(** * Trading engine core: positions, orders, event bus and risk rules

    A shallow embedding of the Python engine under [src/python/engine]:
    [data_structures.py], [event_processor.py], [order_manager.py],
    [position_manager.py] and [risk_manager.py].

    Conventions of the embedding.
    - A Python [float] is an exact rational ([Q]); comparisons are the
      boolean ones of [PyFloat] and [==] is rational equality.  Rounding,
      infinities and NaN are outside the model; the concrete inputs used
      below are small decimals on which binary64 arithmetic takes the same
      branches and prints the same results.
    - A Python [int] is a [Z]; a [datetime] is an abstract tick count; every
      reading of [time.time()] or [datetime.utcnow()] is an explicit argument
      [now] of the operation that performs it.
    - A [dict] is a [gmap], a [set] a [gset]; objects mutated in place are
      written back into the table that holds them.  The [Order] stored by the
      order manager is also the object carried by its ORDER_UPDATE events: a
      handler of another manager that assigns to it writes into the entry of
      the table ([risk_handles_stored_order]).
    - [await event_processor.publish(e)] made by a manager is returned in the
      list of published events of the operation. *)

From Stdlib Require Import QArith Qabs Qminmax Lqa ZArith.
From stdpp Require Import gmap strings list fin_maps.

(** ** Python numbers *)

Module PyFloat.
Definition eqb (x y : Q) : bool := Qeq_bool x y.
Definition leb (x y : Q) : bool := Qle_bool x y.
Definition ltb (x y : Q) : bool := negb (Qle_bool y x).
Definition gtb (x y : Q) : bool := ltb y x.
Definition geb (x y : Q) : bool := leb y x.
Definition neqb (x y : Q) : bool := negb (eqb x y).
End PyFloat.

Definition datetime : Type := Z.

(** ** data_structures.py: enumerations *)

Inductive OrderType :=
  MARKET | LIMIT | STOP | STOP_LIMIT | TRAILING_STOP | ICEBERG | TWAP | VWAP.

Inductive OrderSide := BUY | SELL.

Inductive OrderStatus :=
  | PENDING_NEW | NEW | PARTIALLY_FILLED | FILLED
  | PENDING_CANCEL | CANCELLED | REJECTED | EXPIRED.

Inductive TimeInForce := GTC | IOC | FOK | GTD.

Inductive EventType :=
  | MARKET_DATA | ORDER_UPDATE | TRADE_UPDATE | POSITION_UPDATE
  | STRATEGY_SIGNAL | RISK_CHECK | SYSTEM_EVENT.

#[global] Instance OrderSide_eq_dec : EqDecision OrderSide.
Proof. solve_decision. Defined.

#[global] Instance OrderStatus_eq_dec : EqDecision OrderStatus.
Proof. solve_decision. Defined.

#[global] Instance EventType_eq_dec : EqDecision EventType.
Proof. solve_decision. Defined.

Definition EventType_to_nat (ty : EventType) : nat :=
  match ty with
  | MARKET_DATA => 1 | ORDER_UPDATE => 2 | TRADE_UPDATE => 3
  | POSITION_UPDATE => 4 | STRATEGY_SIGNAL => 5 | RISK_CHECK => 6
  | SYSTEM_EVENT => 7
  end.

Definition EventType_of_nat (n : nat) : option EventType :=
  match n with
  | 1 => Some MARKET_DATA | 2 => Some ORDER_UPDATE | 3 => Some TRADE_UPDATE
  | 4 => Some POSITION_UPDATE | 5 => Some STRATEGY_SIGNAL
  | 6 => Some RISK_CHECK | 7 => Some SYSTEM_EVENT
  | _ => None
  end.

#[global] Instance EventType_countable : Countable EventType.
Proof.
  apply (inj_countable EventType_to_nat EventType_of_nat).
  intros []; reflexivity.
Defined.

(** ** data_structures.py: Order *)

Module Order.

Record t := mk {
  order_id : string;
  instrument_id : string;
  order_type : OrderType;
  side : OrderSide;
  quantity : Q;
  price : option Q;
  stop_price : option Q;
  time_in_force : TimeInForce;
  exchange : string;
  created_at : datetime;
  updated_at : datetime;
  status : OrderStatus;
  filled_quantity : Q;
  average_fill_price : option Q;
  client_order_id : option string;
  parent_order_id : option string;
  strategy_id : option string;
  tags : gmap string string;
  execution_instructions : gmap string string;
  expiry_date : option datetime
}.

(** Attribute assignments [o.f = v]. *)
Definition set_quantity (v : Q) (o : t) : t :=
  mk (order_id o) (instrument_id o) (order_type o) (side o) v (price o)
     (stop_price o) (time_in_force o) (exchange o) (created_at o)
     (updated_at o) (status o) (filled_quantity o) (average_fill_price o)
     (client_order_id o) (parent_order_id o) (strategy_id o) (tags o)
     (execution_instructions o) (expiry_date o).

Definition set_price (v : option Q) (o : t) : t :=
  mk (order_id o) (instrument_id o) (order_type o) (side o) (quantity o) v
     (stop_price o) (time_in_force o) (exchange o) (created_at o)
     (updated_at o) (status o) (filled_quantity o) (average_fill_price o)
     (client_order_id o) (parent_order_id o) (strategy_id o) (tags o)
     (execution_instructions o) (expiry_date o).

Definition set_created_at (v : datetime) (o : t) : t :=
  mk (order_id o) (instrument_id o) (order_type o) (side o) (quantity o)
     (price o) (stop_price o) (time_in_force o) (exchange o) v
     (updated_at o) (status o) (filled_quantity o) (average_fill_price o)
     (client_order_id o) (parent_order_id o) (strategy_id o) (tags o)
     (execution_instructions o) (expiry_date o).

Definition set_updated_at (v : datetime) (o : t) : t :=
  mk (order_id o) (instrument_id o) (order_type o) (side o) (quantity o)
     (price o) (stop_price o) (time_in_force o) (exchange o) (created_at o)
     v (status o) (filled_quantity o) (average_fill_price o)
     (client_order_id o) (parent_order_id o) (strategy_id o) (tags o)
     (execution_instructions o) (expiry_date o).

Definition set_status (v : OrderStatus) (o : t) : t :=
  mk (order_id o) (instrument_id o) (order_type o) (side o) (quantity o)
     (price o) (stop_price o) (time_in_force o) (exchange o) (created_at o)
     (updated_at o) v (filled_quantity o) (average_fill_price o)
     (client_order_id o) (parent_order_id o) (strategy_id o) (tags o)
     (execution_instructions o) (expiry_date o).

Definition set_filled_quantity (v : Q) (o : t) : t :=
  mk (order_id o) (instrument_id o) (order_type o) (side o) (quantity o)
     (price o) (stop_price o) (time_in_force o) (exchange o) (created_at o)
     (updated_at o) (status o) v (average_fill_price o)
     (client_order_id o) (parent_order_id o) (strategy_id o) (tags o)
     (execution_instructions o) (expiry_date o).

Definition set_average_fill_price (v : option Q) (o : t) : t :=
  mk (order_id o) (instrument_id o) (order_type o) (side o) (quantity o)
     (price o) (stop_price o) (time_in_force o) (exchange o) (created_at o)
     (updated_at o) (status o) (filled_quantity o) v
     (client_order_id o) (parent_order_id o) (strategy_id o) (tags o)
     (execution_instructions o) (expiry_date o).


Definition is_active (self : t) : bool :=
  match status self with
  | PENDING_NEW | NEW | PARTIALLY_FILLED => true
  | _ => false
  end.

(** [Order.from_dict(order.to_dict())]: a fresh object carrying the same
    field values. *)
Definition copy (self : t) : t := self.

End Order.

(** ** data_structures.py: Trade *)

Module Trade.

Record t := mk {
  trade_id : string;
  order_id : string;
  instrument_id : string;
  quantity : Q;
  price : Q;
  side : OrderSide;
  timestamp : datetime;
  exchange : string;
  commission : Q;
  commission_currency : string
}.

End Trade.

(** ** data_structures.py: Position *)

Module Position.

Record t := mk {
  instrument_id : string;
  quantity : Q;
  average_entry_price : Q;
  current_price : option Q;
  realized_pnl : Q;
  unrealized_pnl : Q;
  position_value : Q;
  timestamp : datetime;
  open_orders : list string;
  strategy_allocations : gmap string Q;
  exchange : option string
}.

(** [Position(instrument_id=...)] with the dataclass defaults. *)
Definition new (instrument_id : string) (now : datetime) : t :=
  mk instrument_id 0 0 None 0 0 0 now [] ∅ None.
-*-
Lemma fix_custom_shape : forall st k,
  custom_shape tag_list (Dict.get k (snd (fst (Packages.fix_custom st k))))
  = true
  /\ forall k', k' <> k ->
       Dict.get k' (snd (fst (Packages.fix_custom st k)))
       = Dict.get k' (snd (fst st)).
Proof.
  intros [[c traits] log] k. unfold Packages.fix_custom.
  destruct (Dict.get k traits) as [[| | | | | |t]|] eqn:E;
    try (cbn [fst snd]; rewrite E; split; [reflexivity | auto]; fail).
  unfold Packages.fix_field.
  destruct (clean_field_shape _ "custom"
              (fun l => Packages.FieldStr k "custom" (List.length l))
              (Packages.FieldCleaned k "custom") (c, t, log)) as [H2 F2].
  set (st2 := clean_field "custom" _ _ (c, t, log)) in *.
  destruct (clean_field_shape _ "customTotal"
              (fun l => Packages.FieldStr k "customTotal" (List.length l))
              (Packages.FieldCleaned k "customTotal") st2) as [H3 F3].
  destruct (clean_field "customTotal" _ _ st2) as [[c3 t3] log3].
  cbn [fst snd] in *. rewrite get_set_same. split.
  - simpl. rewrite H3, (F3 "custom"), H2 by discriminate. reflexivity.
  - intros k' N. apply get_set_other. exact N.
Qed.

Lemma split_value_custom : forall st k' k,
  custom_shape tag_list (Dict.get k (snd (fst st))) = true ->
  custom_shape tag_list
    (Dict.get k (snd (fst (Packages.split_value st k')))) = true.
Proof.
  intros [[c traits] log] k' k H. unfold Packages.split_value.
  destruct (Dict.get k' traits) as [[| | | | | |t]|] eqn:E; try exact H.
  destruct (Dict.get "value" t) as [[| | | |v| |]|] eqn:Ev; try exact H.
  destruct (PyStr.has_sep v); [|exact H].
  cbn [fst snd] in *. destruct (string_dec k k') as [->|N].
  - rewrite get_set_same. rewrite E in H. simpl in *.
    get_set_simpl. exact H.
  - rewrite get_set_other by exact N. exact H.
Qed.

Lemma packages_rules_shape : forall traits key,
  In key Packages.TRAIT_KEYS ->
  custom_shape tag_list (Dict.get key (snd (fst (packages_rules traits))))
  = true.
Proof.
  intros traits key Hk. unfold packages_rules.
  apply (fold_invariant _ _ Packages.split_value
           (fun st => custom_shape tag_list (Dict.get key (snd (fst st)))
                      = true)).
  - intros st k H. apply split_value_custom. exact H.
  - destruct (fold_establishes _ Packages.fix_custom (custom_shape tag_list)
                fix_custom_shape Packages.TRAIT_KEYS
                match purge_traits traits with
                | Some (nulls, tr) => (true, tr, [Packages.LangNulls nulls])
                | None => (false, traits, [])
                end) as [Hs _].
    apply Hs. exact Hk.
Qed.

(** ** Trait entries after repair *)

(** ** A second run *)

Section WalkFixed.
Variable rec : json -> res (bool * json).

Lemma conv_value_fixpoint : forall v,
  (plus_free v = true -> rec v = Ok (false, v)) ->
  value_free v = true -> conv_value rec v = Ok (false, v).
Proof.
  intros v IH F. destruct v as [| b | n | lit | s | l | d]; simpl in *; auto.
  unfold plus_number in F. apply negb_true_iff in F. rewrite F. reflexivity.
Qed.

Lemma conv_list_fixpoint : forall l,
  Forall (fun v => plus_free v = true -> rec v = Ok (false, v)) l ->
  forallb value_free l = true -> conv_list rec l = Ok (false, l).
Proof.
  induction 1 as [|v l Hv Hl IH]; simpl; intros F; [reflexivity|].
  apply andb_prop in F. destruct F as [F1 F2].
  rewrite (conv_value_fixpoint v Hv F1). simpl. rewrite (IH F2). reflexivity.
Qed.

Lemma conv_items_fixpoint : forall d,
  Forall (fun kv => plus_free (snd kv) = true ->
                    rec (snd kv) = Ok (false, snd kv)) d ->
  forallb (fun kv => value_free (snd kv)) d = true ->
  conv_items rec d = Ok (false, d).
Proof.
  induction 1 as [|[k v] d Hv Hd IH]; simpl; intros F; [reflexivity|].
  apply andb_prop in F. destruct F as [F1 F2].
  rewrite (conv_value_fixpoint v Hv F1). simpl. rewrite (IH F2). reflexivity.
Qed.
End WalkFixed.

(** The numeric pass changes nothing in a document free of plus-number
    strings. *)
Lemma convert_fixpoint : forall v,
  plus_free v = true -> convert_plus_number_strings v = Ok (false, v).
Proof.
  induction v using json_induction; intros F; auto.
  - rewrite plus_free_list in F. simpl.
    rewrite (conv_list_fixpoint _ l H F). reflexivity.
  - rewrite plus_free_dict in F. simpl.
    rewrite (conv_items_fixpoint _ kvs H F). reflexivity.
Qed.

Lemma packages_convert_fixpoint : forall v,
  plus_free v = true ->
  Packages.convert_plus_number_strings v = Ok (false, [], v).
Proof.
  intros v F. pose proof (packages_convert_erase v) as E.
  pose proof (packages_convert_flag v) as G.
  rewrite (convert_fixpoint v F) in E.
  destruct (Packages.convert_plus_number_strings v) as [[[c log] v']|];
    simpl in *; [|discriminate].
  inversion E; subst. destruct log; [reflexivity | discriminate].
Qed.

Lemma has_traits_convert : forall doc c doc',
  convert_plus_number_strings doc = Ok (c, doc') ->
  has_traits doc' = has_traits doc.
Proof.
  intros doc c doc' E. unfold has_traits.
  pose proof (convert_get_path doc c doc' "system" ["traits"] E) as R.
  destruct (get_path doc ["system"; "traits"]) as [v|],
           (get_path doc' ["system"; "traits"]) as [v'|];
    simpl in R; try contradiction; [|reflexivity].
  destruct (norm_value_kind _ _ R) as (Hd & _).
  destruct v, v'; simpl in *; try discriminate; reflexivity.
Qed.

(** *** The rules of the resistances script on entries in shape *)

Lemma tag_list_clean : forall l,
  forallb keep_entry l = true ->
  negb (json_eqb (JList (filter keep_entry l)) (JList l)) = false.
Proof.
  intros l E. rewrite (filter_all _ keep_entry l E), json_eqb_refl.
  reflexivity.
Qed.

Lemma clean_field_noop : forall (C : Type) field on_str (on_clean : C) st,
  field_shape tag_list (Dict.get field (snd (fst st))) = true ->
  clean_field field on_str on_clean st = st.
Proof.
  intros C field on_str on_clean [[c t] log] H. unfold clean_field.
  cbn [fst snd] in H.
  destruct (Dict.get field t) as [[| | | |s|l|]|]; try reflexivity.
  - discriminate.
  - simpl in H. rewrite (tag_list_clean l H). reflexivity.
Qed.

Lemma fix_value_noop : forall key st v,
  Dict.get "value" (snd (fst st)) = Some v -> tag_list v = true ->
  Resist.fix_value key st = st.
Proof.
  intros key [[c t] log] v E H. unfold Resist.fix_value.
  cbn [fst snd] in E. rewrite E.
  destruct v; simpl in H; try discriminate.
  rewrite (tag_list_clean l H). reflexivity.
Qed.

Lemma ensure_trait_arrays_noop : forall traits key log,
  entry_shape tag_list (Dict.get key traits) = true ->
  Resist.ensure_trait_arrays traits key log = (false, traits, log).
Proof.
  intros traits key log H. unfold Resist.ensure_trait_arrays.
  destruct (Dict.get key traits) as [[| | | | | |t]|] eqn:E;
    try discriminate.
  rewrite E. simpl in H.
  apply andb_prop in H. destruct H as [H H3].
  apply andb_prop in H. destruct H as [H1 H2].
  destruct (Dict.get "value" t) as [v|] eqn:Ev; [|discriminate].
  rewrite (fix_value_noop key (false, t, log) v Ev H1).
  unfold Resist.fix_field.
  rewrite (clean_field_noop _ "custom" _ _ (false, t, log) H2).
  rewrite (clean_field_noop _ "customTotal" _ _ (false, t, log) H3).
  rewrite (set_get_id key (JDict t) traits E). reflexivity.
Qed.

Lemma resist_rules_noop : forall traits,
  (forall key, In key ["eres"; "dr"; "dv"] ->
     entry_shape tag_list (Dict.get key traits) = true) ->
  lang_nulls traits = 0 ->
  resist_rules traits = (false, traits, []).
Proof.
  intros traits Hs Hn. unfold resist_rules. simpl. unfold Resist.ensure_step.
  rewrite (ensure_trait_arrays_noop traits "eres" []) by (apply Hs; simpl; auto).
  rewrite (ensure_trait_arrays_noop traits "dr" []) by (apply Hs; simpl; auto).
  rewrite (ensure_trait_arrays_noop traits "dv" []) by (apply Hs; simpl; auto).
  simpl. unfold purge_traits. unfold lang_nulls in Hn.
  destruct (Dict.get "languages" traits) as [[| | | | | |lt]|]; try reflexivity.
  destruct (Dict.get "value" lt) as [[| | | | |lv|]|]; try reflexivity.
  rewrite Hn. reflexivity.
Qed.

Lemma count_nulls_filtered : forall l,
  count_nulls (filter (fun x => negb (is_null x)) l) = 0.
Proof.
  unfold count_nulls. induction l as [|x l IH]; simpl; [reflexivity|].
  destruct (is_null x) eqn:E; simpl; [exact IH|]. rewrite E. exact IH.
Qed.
-*-
> Task details
In the data above, retype exactly and only the lines between the one holding "(** * Trading" and the one holding "Conventions of the embedding.", inclusive.

> Response to the task
(** * Trading engine core: positions, orders, event bus and risk rules

    A shallow embedding of the Python engine under [src/python/engine]:
    [data_structures.py], [event_processor.py], [order_manager.py],
    [position_manager.py] and [risk_manager.py].

    Conventions of the embedding.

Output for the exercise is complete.